> **Your goal**: Emit an exact copy of the lines running from the start of the records to the line containing "unfold integer_value in H.", both included.

> **Given data**:
(** The integer a canonical number denotes, in terms of its fields. *)
Lemma integer_nonneg_fields x c :
  integer_of x = Some c -> 0 < c < 2 ^ 53 ->
  exists m e, Prim2SF x = S754_finite false m e /\ -52 <= e <= 0 /\
              Zpos m = c * 2 ^ (- e).
Proof.
  unfold integer_of. intros H Hc. pose proof (Prim2SF_valid x) as V.
  destruct (Prim2SF x) as [s|s| |s m e]; try discriminate.
  - injection H as <-. lia.
  - cbn [valid_binary] in V. apply bounded_inv in V as [Hcan Hb]. rewrite fexp_unfold in Hcan.
    pose proof (Zdigits2_upper (Zpos m) ltac:(lia)) as U.
    pose proof (Zdigits2_lower (Zpos m) ltac:(lia)) as L.
    set (dm := Zdigits2 (Zpos m)) in *.
    assert (Hdm : 1 <= dm) by (unfold dm; simpl; lia). clearbody dm.
    unfold integer_value in H. destruct (Z.leb_spec 0 e) as [He|He].
    + assert (Hn : (if s then - (Zpos m * 2 ^ e) else Zpos m * 2 ^ e) = c) by congruence.
      assert (Pe : 0 < 2 ^ e) by (apply Z.pow_pos_nonneg; lia).
      assert (0 < Zpos m * 2 ^ e) by (apply Z.mul_pos_pos; lia).
      destruct s; [lia|].
      assert (e = 0).
      { destruct (Z.eq_dec e 0) as [|Ne]; [assumption|exfalso].
        assert (dm = 53) by lia. subst dm.
        assert (2 ^ 1 <= 2 ^ e) by (apply Z.pow_le_mono_r; lia).
        assert (2 ^ 52 * 2 ^ 1 <= Zpos m * 2 ^ e) by (apply Z.mul_le_mono_nonneg; lia).
        change (2 ^ 53) with (2 ^ 52 * 2 ^ 1) in Hc. lia. }
      subst e. exists m, 0. split; [reflexivity|]. split; [lia|]. cbn in *. lia.
    + destruct (Z.eqb_spec (Zpos m mod 2 ^ (- e)) 0) as [Z0|]; [|discriminate].
      assert (Hn : (if s then - (Zpos m / 2 ^ (- e)) else Zpos m / 2 ^ (- e)) = c) by congruence.
      assert (Pe : 0 < 2 ^ (- e)) by (apply Z.pow_pos_nonneg; lia).
      assert (0 <= Zpos m / 2 ^ (- e)) by (apply Z.div_pos; lia).
      destruct s; [lia|].
      pose proof (Z.div_mod (Zpos m) (2 ^ (- e)) ltac:(lia)) as D. rewrite Z0, Hn in D.
      exists m, e. split; [reflexivity|].
      assert (Em : Zpos m = c * 2 ^ (- e)) by lia.
      split; [|exact Em].
      split; [|lia].
      destruct (Z_le_gt_dec (-52) e) as [|G]; [assumption|exfalso].
      assert (dm <= 53) by lia.
      assert (2 ^ dm <= 2 ^ 53) by (apply Z.pow_le_mono_r; lia).
      assert (2 ^ 53 <= 2 ^ (- e)) by (apply Z.pow_le_mono_r; lia).
      assert (1 * 2 ^ (- e) <= c * 2 ^ (- e)) by (apply Z.mul_le_mono_nonneg_r; lia).
      lia.
Qed.

Lemma integer_of_fields mn en p :
  -52 <= en <= 0 -> Zpos mn = Zpos p * 2 ^ (- en) ->
  match integer_value mn en with Some n => Some n | None => None end = Some (Zpos p).
Proof.
  intros He Hm. unfold integer_value.
  assert (Pe : 0 < 2 ^ (- en)) by (apply Z.pow_pos_nonneg; lia).
  destruct (Z.leb_spec 0 en) as [H0|H0].
  - assert (en = 0) by lia. subst en. cbn in *. f_equal. lia.
  - rewrite Hm, Z.mod_mul, Z.eqb_refl, Z.div_mul by lia. reflexivity.
Qed.

(** Adding one to a non-negative integer below 2^53 - 1 is exact. *)
Lemma add_one_integer (x : float) (c : Z) :
  integer_of x = Some c -> 0 <= c -> c + 1 < 2 ^ 53 ->
  integer_of (x + 1)%float = Some (c + 1).
Proof.
  intros H H0 H1. unfold integer_of at 1. rewrite add_spec.
  change (Prim2SF 1) with SF_one.
  destruct (Z.eq_dec c 0) as [->|Hne].
  - unfold integer_of in H. destruct (Prim2SF x) as [s|s| |s m e] eqn:E; try discriminate.
    + destruct s; reflexivity.
    + exfalso. destruct (integer_value m e) as [n|] eqn:I; [|discriminate].
      assert (n = 0) by (destruct s; injection H as H; lia). subst n.
      unfold integer_value in I. destruct (Z.leb_spec 0 e).
      * assert (0 < 2 ^ e) by (apply Z.pow_pos_nonneg; lia).
        assert (0 < Zpos m * 2 ^ e) by (apply Z.mul_pos_pos; lia).
        assert (Zpos m * 2 ^ e = 0) by congruence. lia.
      * destruct (Z.eqb_spec (Zpos m mod 2 ^ (- e)) 0) as [Z0|]; [|discriminate].
        assert (Pe : 0 < 2 ^ (- e)) by (apply Z.pow_pos_nonneg; lia).
        pose proof (Z.div_mod (Zpos m) (2 ^ (- e)) ltac:(lia)) as D.
        assert (I' : Zpos m / 2 ^ (- e) = 0) by congruence. rewrite Z0, I' in D. lia.
  - destruct (integer_nonneg_fields x c H ltac:(lia)) as (m & e & -> & He & Hm).
    unfold SF_one, SF64add. cbn [SFadd cond_Zopp].
    replace (Z.min e (-52)) with (-52) by lia.
    assert (Pe : 0 < 2 ^ (- e)) by (apply Z.pow_pos_nonneg; lia).
    assert (A1 : Zpos (fst (shl_align m e (-52))) = c * 2 ^ 52).
    { unfold shl_align. destruct (-52 - e) as [|j|j] eqn:K; cbn [fst]; try lia.
      - assert (e = -52) by lia. subst e. exact Hm.
      - unfold shift_pos. rewrite Pos_iter_xO, Hm, <- Z.mul_assoc, <- Z.pow_add_r by lia.
        do 2 f_equal. lia. }
    assert (A2 : Zpos (fst (shl_align 4503599627370496 (-52) (-52))) = 2 ^ 52) by reflexivity.
    rewrite A1, A2.
    destruct (c + 1) as [|p|p] eqn:Ep; try lia.
    replace (c * 2 ^ 52 + 2 ^ 52) with (Zpos p * 2 ^ 52) by lia.
    destruct (Zpos p * 2 ^ 52) as [|q|q] eqn:Eq; try lia.
    cbn [binary_normalize].
    destruct (binary_round_integer q p 52 ltac:(lia) ltac:(lia) (eq_sym Eq))
      as (mn & en & R & Hen & Hmn & _).
    cbn [Z.opp] in R. rewrite R.
    pose proof (integer_of_fields mn en p Hen Hmn) as I.
    destruct (integer_value mn en) as [n|]; [|discriminate]. exact I.
Qed.

(** A finite number other than zero divided by itself gives one. *)
Lemma SFdiv_self sx mx ex :
  SFdiv prec emax (S754_finite sx mx ex) (S754_finite sx mx ex) = SF_one.
Proof.
  unfold SFdiv. rewrite SFdiv_core_binary_fst. cbn zeta. rewrite xorb_nilpotent.
  replace (Zdigits2 (Zpos mx) + ex - (Zdigits2 (Zpos mx) + ex)) with 0 by lia.
  rewrite Z.sub_diag, fexp_unfold.
  change (Z.min (Z.max (0 - 53) (-1074)) 0) with (-53).
  change (0 - -53) with 53.
  rewrite (Z.mul_comm (Zpos mx)), Z.div_mul, Z.mod_mul by lia.
  assert (L : new_location (Zpos mx) 0 = loc_Exact).
  { unfold new_location. destruct (Z.even _); reflexivity. }
  rewrite L. reflexivity.
Qed.

Lemma div_self (x : float) :
  finite x = true -> (x =? 0)%float = false -> (x / x)%float = 1%float.
Proof.
  unfold finite. rewrite FloatAxioms.eqb_spec. intros F Z.
  apply Prim2SF_inj. rewrite div_spec, Prim2SF_one.
  change (Prim2SF 0) with (S754_zero false) in Z.
  destruct (Prim2SF x) as [s|s| |s m e]; try discriminate.
  apply SFdiv_self.
Qed.

(** *** The sign of a difference *)

Lemma shl_align_spec m e ez :
  ez <= e -> Zpos (fst (shl_align m e ez)) = Zpos m * 2 ^ (e - ez).
Proof.
  intros H. unfold shl_align. destruct (ez - e) as [|d|d] eqn:D; cbn [fst]; try lia.
  - replace (e - ez) with 0 by lia. lia.
  - unfold shift_pos. rewrite Pos_iter_xO. do 2 f_equal. lia.
Qed.

(** Among canonical numbers a smaller exponent means a smaller magnitude. *)
Lemma canonical_lt mb eb ma ea :
  bounded prec emax mb eb = true -> bounded prec emax ma ea = true ->
  eb < ea -> Zpos mb < Zpos ma * 2 ^ (ea - eb).
Proof.
  intros Vb Va H.
  apply bounded_inv in Vb as [Cb _]. apply bounded_inv in Va as [Ca _].
  rewrite fexp_unfold in Cb, Ca.
  pose proof (Zdigits2_upper (Zpos mb) ltac:(lia)) as Ub.
  pose proof (Zdigits2_lower (Zpos ma) ltac:(lia)) as La.
  set (db := Zdigits2 (Zpos mb)) in *. set (da := Zdigits2 (Zpos ma)) in *.
  assert (D : da = 53) by lia. rewrite D in La.
  assert (db <= 53) by lia.
  assert (2 ^ db <= 2 ^ 53) by (apply Z.pow_le_mono_r; lia).
  assert (2 ^ 1 <= 2 ^ (ea - eb)) by (apply Z.pow_le_mono_r; lia).
  assert (2 ^ (53 - 1) * 2 ^ 1 <= Zpos ma * 2 ^ (ea - eb))
    by (apply Z.mul_le_mono_nonneg; lia).
  change (2 ^ (53 - 1) * 2 ^ 1) with (2 ^ 53) in *. clearbody db da. lia.
Qed.

(** The order of two canonical numbers is the order of their mantissas
    once aligned to the smaller exponent. *)
Lemma aligned_le sb mb eb sa ma ea :
  bounded prec emax mb eb = true -> bounded prec emax ma ea = true ->
  key_le (SF_key (S754_finite sb mb eb)) (SF_key (S754_finite sa ma ea)) ->
  cond_Zopp sb (Zpos (fst (shl_align mb eb (Z.min eb ea)))) -
  cond_Zopp sa (Zpos (fst (shl_align ma ea (Z.min eb ea)))) <= 0.
Proof.
  intros Vb Va K.
  rewrite !shl_align_spec by lia.
  assert (Pb : 0 < 2 ^ (eb - Z.min eb ea)) by (apply Z.pow_pos_nonneg; lia).
  assert (Pa : 0 < 2 ^ (ea - Z.min eb ea)) by (apply Z.pow_pos_nonneg; lia).
  assert (0 < Zpos mb * 2 ^ (eb - Z.min eb ea)) by (apply Z.mul_pos_pos; lia).
  assert (0 < Zpos ma * 2 ^ (ea - Z.min eb ea)) by (apply Z.mul_pos_pos; lia).
  unfold key_le, key_lt in K.
  destruct sb, sa; cbn [SF_key cond_Zopp] in *.
  - destruct (Z.lt_trichotomy ea eb) as [L|[E|G]].
    + pose proof (canonical_lt ma ea mb eb Va Vb L).
      replace (Z.min eb ea) with ea in * by lia.
      rewrite Z.sub_diag, Z.mul_1_r. lia.
    + subst ea. replace (Z.min eb eb) with eb in * by lia.
      rewrite Z.sub_diag, !Z.mul_1_r.
      destruct K as [K|K]; [lia | injection K as K; lia].
    + exfalso. destruct K as [K|K]; [lia | injection K as K1 K2; lia].
  - lia.
  - exfalso. destruct K as [K|K]; [lia | discriminate].
  - destruct (Z.lt_trichotomy eb ea) as [L|[E|G]].
    + pose proof (canonical_lt mb eb ma ea Vb Va L).
      replace (Z.min eb ea) with eb in * by lia.
      rewrite Z.sub_diag, Z.mul_1_r. lia.
    + subst ea. replace (Z.min eb eb) with eb in * by lia.
      rewrite Z.sub_diag, !Z.mul_1_r.
      destruct K as [K|K]; [lia | injection K as K; lia].
    + exfalso. destruct K as [K|K]; [lia | injection K as K1 K2; lia].
Qed.

Lemma round_result_nonpos m e :
  0 <= m -> SFleb (round_result true m e) (S754_zero false) = true.
Proof.
  intros H. unfold round_result. destruct m as [|p|p]; try lia; [reflexivity|].
  destruct (e <=? emax - prec); reflexivity.
Qed.

Lemma binary_normalize_nonpos m e :
  m <= 0 -> SFleb (binary_normalize prec emax m e false) (S754_zero false) = true.
Proof.
  intros H. destruct m as [|p|p]; try lia; [reflexivity|].
  cbn [binary_normalize]. unfold binary_round.
  destruct (shl_align p e _) as [mz ez].
  destruct (binary_round_aux_spec true (Zpos mz) ez loc_Exact ltac:(lia)) as (m1r & [Lo _] & ->).
  apply round_result_nonpos. apply Z.shiftr_nonneg.
  pose proof (Z.shiftr_nonneg (Zpos mz)
                (Z.max 0 (fexp prec emax (Zdigits2 (Zpos mz) + ez) - ez))). lia.
Qed.

Lemma SFsub_nonpos b a :
  valid_binary b = true -> valid_binary a = true ->
  SF_is_finite b = true -> SF_is_finite a = true ->
  SFleb b a = true -> SFleb (SFsub prec emax b a) (S754_zero false) = true.
Proof.
  intros Vb Va Fb Fa L.
  destruct b as [sb|sb| |sb mb eb], a as [sa|sa| |sa ma ea]; try discriminate.
  - destruct sb, sa; reflexivity.
  - destruct sa; [discriminate | reflexivity].
  - destruct sb; [reflexivity | discriminate].
  - cbn [SFsub]. apply binary_normalize_nonpos.
    apply SFleb_key in L as (_ & _ & K).
    apply aligned_le; assumption.
Qed.

(** The difference of two finite numbers is not positive when the first
    is not above the second. *)
Lemma sub_nonpos (b a : float) :
  finite b = true -> finite a = true -> (b <=? a)%float = true ->
  (b - a <=? 0)%float = true.
Proof.
  unfold finite. intros Fb Fa L.
  rewrite FloatAxioms.leb_spec in *. rewrite sub_spec.
  apply SFsub_nonpos; auto using Prim2SF_valid.
Qed.

End Binary64Facts.

Import Binary64Facts.

(* ================================================================== *)
(** * Part IV. The coordinate transform                                *)
(* ================================================================== *)

Lemma Math_min_one v :
  is_nan v = false ->
  is_nan (Math_min 1 v) = false /\ (Math_min 1 v <=? 1)%float = true.
Proof.
  intros N. unfold Math_min. rewrite N.
  change (is_nan 1) with false. cbn [orb].
  destruct (1 <? v)%float eqn:A; [split; reflexivity|].
  destruct (v <? 1)%float eqn:B; [split; [assumption | apply ltb_leb, B]|].
  change (get_sign 1) with false. cbn iota.
  split; [assumption | apply ltb_false_leb; auto].
Qed.

Lemma Math_max_zero m :
  is_nan m = false -> (m <=? 1)%float = true -> in_unit (Math_max 0 m).
Proof.
  intros N L. unfold Math_max. rewrite N.
  change (is_nan 0) with false. cbn [orb].
  destruct (0 <? m)%float eqn:A; [split; [apply ltb_leb, A | assumption]|].
  destruct (m <? 0)%float eqn:B; [split; reflexivity|].
  change (get_sign 0) with false. cbn iota. split; reflexivity.
Qed.

Lemma clamp01_in_unit v : is_nan v = false -> in_unit (clamp01 v).
Proof.
  intros N. destruct (Math_min_one v N) as [A B].
  apply Math_max_zero; assumption.
Qed.

Lemma centerBox_in_unit ymin xmin ymax xmax :
  finite ymin = true -> finite xmin = true ->
  finite ymax = true -> finite xmax = true ->
  let r := centerBox ymin xmin ymax xmax in
  in_unit (x_center r) /\ in_unit (y_center r) /\
  in_unit (width r) /\ in_unit (height r).
Proof.
  intros F1 F2 F3 F4. cbn zeta. unfold centerBox. cbn [x_center y_center width height].
  assert (W : is_nan (xmax - xmin)%float = false)
    by (apply sub_not_nan; auto using finite_not_nan).
  assert (H : is_nan (ymax - ymin)%float = false)
    by (apply sub_not_nan; auto using finite_not_nan).
  repeat split; apply clamp01_in_unit; auto using add_not_nan, div_2_not_nan.
Qed.

Lemma convert_unfold box w h :
  convertGeminiBoxToYolo box w h =
  let scale : number := if (1 <? ymax box)%float then 1000%float else 1%float in
  centerBox (ymin box / scale) (xmin box / scale) (ymax box / scale) (xmax box / scale).
Proof. reflexivity. Qed.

> **Reply**:
(** The integer a canonical number denotes, in terms of its fields. *)
Lemma integer_nonneg_fields x c :
  integer_of x = Some c -> 0 < c < 2 ^ 53 ->
  exists m e, Prim2SF x = S754_finite false m e /\ -52 <= e <= 0 /\
              Zpos m = c * 2 ^ (- e).
Proof.
  unfold integer_of. intros H Hc. pose proof (Prim2SF_valid x) as V.
  destruct (Prim2SF x) as [s|s| |s m e]; try discriminate.
  - injection H as <-. lia.
  - cbn [valid_binary] in V. apply bounded_inv in V as [Hcan Hb]. rewrite fexp_unfold in Hcan.
    pose proof (Zdigits2_upper (Zpos m) ltac:(lia)) as U.
    pose proof (Zdigits2_lower (Zpos m) ltac:(lia)) as L.
    set (dm := Zdigits2 (Zpos m)) in *.
    assert (Hdm : 1 <= dm) by (unfold dm; simpl; lia). clearbody dm.
    unfold integer_value in H. destruct (Z.leb_spec 0 e) as [He|He].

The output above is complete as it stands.